が、このまま普通に実行すると依存性に関するエラーが大量にでるはずです(実際の出力内容は環境によって異なります): 
エラー: 依存性の欠如:
 gdb は ibm_notes_9.0.1-20131022.1138.i586 に必要とされています
 tcsh は ibm_notes_9.0.1-20131022.1138.i586 に必要とされています
 libart_lgpl_2.so.2 は ibm_notes_9.0.1-20131022.1138.i586 に必要とされています
 libasound.so.2 は ibm_notes_9.0.1-20131022.1138.i586 に必要とされています
 libatk-1.0.so.0 は ibm_notes_9.0.1-20131022.1138.i586 に必要とされています
 libbonobo-2.so.0 は ibm_notes_9.0.1-20131022.1138.i586 に必要とされています
 libbonobo-activation.so.4 は ibm_notes_9.0.1-20131022.1138.i586 に必要とされています
 libnonoboui-2.so.0 は ibm_notes_9.0.1-20131022.1138.i586 に必要とされています
 libcript.so.1 は ibm_notes_9.0.1-20131022.1138.i586 に必要とされています
  :
  :

ここでXXX は ibm_notes_9.0.1-****** に必要とされています」と表示される XXX の部分は、IBM Notes の動作およびインストール時に必要なモジュールであるにも関わらず、まだ同システムに導入されていないもの、いわば「足りないものリスト」です。この内容は同環境に今何がインストールされているか/されていないか によっても変わるので、人によって少なかったり多かったりします。いずれにせよ、ここで表示されるライブラリの一覧を導入しきらない限り IBM Notes はインストールできません。

上記例であれば以下の様な感じで、足りないものを順次、気長に yum でインストールしていきます:
# yum install gdb
# yum install tcsh
# yum install libart_lgpl_2.so.2
# yum install libasound.so.2
#  :

なお、あるモジュールをインストールすることで一緒に他のモジュールが導入されることも珍しくありません(インストール済みだった場合には yum コマンドの結果、"already installed" と表示されます)。エラーとして表示される全てのモジュール回数分だけ繰り返す必要はないと思います。

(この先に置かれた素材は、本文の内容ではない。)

(** * Scoped guards around CPython thread states and sub-interpreters

    A verification development for [main.cpp]: the RAII guards
    [enable_threads_scope], [restore_tstate_scope], [swap_tstate_scope],
    [thread_state], [sub_interpreter] and [sub_interpreter::thread_scope],
    the worker [f] and the entry point [main].

    The guards are thin wrappers around the CPython C API, which is not part
    of the repository.  The API is modelled below as a state machine over an
    explicit [runtime] record, following the contracts of the C-API reference
    manual (the 3.7 - 3.11 line the source's comments refer to):
    - a call on which CPython aborts ([Py_FatalError]) or which dereferences
      a thread state or interpreter that is no longer alive is [Fatal];
    - a call that has to wait for the global interpreter lock is [Blocked]
      in a state where the lock is taken;
    - calls that only exchange pointers do not inspect them.

    Every guard is then embedded as the sequence of API calls its constructor
    and destructor make, in a small state-and-error monad.  [main] and the
    four threads that run [f] are embedded as a labelled transition system
    over the same calls, one atomic step per call, whose reachable
    configurations are enumerated and checked. *)

From Stdlib Require Import Ascii String.
From stdpp Require Import gmap strings list fin_maps.

Local Open Scope string_scope.

(** ** Data model *)

(** OS threads, [PyThreadState*] and [PyInterpreterState*] are identified by
    numbers; a nullable pointer is an [option]. *)
Abbreviation tid := nat (only parsing).
Abbreviation addr := nat (only parsing).
Abbreviation interp_id := nat (only parsing).

(** The Python values the two embedded scripts handle. *)
#[warnings="-register-all"]
Inductive pyval :=
  | PyStr (s : string)
  | PyList (l : list pyval).

(** [struct _ts]: the interpreter it belongs to and whether
    [PyThreadState_Clear] has reset it. *)
Record PyThreadState := mkThreadState {
  interp : interp_id;
  cleared : bool
}.

(** [struct _is]: reduced to the attributes of its private [sys] module. *)
Record PyInterpreterState := mkInterpreterState {
  sys : gmap string pyval
}.

(** One call of the C API, as observed from outside. *)
Inductive event :=
  | EvInitializeEx (t : tid)
  | EvInitThreads (t : tid)
  | EvFinalize (t : tid)
  | EvSaveThread (t : tid) (old : addr)
  | EvRestoreThread (t : tid) (ts : addr)
  | EvGet (t : tid) (ts : addr)
  | EvSwap (t : tid) (new old : option addr)
  | EvNew (t : tid) (i : interp_id) (ts : addr)
  | EvClear (t : tid) (ts : addr)
  | EvDeleteCurrent (t : tid) (ts : addr)
  | EvNewInterpreter (t : tid) (ts : option addr)
  | EvEndInterpreter (t : tid) (ts : addr)
  | EvRunSimpleString (t : tid) (i : interp_id).

(** The process-wide state of the embedded Python runtime. *)
Record runtime := mkRuntime {
  initialized : bool;                          (* Py_IsInitialized() *)
  gil : option tid;                            (* holder of the GIL *)
  current : gmap tid addr;                     (* current thread state, per thread *)
  tstates : gmap addr PyThreadState;           (* live thread states *)
  interps : gmap interp_id PyInterpreterState; (* live interpreters *)
  next_tstate : addr;                          (* allocator *)
  next_interp : interp_id;                     (* allocator *)
  trace : list event;                          (* API calls so far *)
  stdout : list string                         (* lines printed so far *)
}.

Definition set_gil (g : option tid) (s : runtime) : runtime :=
  mkRuntime (initialized s) g (current s) (tstates s) (interps s)
            (next_tstate s) (next_interp s) (trace s) (stdout s).

Definition set_current (c : gmap tid addr) (s : runtime) : runtime :=
  mkRuntime (initialized s) (gil s) c (tstates s) (interps s)
            (next_tstate s) (next_interp s) (trace s) (stdout s).

Definition set_tstates (m : gmap addr PyThreadState) (s : runtime) : runtime :=
  mkRuntime (initialized s) (gil s) (current s) m (interps s)
            (next_tstate s) (next_interp s) (trace s) (stdout s).

Definition set_interps (m : gmap interp_id PyInterpreterState) (s : runtime) : runtime :=
  mkRuntime (initialized s) (gil s) (current s) (tstates s) m
            (next_tstate s) (next_interp s) (trace s) (stdout s).

Definition emit (e : event) (s : runtime) : runtime :=
  mkRuntime (initialized s) (gil s) (current s) (tstates s) (interps s)
            (next_tstate s) (next_interp s) (trace s ++ [e])%list (stdout s).

Definition print (line : string) (s : runtime) : runtime :=
  mkRuntime (initialized s) (gil s) (current s) (tstates s) (interps s)
            (next_tstate s) (next_interp s) (trace s) (stdout s ++ [line])%list.

(** The current thread state of thread [t]: a thread without an entry has
    the NULL thread state. *)
Definition set_current_of (t : tid) (ts : option addr) (s : runtime) : runtime :=
  set_current (match ts with
               | Some a => <[t := a]> (current s)
               | None => delete t (current s)
               end) s.

(** Allocation of a thread state for interpreter [i]. *)
Definition alloc_tstate (i : interp_id) (s : runtime) : addr * runtime :=
  let a := next_tstate s in
  (a, mkRuntime (initialized s) (gil s) (current s)
                (<[a := mkThreadState i false]> (tstates s)) (interps s)
                (S a) (next_interp s) (trace s) (stdout s)).

(** Allocation of an interpreter with a pristine [sys] module. *)
Definition alloc_interp (s : runtime) : interp_id * runtime :=
  let i := next_interp s in
  (i, mkRuntime (initialized s) (gil s) (current s) (tstates s)
                (<[i := mkInterpreterState ∅]> (interps s))
                (next_tstate s) (S i) (trace s) (stdout s)).

(** The state of a process before [Py_InitializeEx]. *)
Definition boot : runtime :=
  mkRuntime false None ∅ ∅ ∅ 1 1 [] [].

(** ** The monad of API calls *)

Inductive outcome (A : Type) :=
  | Ok (a : A) (s : runtime)
  | Blocked
  | Fatal (msg : string).
Arguments Ok {A} a s.
Arguments Blocked {A}.
Arguments Fatal {A} msg.

Definition M (A : Type) : Type := runtime → outcome A.

Definition ret {A} (a : A) : M A := fun s => Ok a s.

Definition bind {A B} (k : A → M B) (m : M A) : M B :=
  fun s => match m s with
           | Ok a s' => k a s'
           | Blocked => Blocked
           | Fatal msg => Fatal msg
           end.

Definition fatal {A} (msg : string) : M A := fun _ => Fatal msg.

(** The notations [x ← m; k] and [m;; k] are stdpp's, through its monad
    classes. *)
#[global] Instance M_ret : MRet M := @ret.
#[global] Instance M_bind : MBind M := @bind.

(** A C++ block that owns one guard object: the constructor runs, then the
    body, then the destructor, whichever value the body completes with. *)
Definition scoped {G A} (ctor : M G) (dtor : G → M unit) (body : G → M A) : M A :=
  g ← ctor;
  r ← body g;
  dtor g;;
  mret r.

(** How a block of workload code completes: normally with a value, or early
    with a C++ exception that propagates to the caller. *)
Inductive completion (A : Type) :=
  | Normal (a : A)
  | Thrown (what : string).
Arguments Normal {A} a.
Arguments Thrown {A} what.

(** ** The C API

    Every function takes the calling OS thread [t] as its first argument. *)

Definition set_initialized (b : bool) (s : runtime) : runtime :=
  mkRuntime b (gil s) (current s) (tstates s) (interps s)
            (next_tstate s) (next_interp s) (trace s) (stdout s).

Definition holds_gil (t : tid) (s : runtime) : bool :=
  bool_decide (gil s = Some t).

(** [Py_InitializeEx]: creates the main interpreter and its first thread
    state, makes that thread state current for the caller and leaves the
    caller holding the GIL.  A no-op when the runtime is initialized. *)
Definition Py_InitializeEx (t : tid) (initsigs : Z) : M unit := fun s =>
  if initialized s then Ok tt (emit (EvInitializeEx t) s)
  else
    let '(i, s1) := alloc_interp s in
    let '(a, s2) := alloc_tstate i s1 in
    Ok tt (emit (EvInitializeEx t)
             (set_initialized true (set_gil (Some t) (set_current_of t (Some a) s2)))).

そして、全ての前提ライブラリの導入が終わったら、再度 IBM Notes のインストールコマンドを実行します:
# ./notes.ja.sh

前提ライブラリの導入漏れがなければインストーラが実行されていきます:
2014102103


Step1 から Step3 までが無事に終わると、インストールは完了です。ちなみにデフォルト設定ではプログラムは /opt/ibm/notes 以下にインストールされています:
2014102104

インストールが完了したので、とうとうセットアップです。ここからは root でない、一般ユーザーの GNOME(X Window) デスクトップ環境で作業することになる点を再度留意してください。

まずメニューから アプリケーション > オフィス(!?) > IBM Notes ができているはずなのでこれを選択します:
2014102105

スプラッシュスクリーンが表示されて、セットアップが開始されます:
2014102106

このようなウィンドウが表われて、使用条件が表示されます。内容を確認して、同意する場合は 1 続いて Enter を押します:
2014102107

Windows/Mac OS X 環境ではお馴染みのセットアップが開始されます:
2014102108

これ以降は基本的に Windows や Mac OS X での作業と変わりありません。Domino サーバーを指定して、ユーザーを指定して、Notes ID ファイルを指定して、パスワードを入力して、・・・という順にセットアップを行っていくだけです。


そして、最終的にセットアップが完了すればノーツクライアントが RHEL/CentOS 上で起動します。次回起動時はメニューから同じ項目を選択すればセットアップを飛ばして起動できます:
2014102109


こうなると今度は、現在 WIndows でしか使えない Domino Designer クライアントや Domino Administrator クライアントも欲しくなる。後者は Web でできないこともないけど、前者は Windows 必須なので。

それにしても IBM Notes って「オフィス」に分類されてるんだ、ふーん。。。

LibreOffice をインストールすると IBM Notes と Office スイートが同じメニューカテゴリに入るのがなんか違和感あるんだよな。。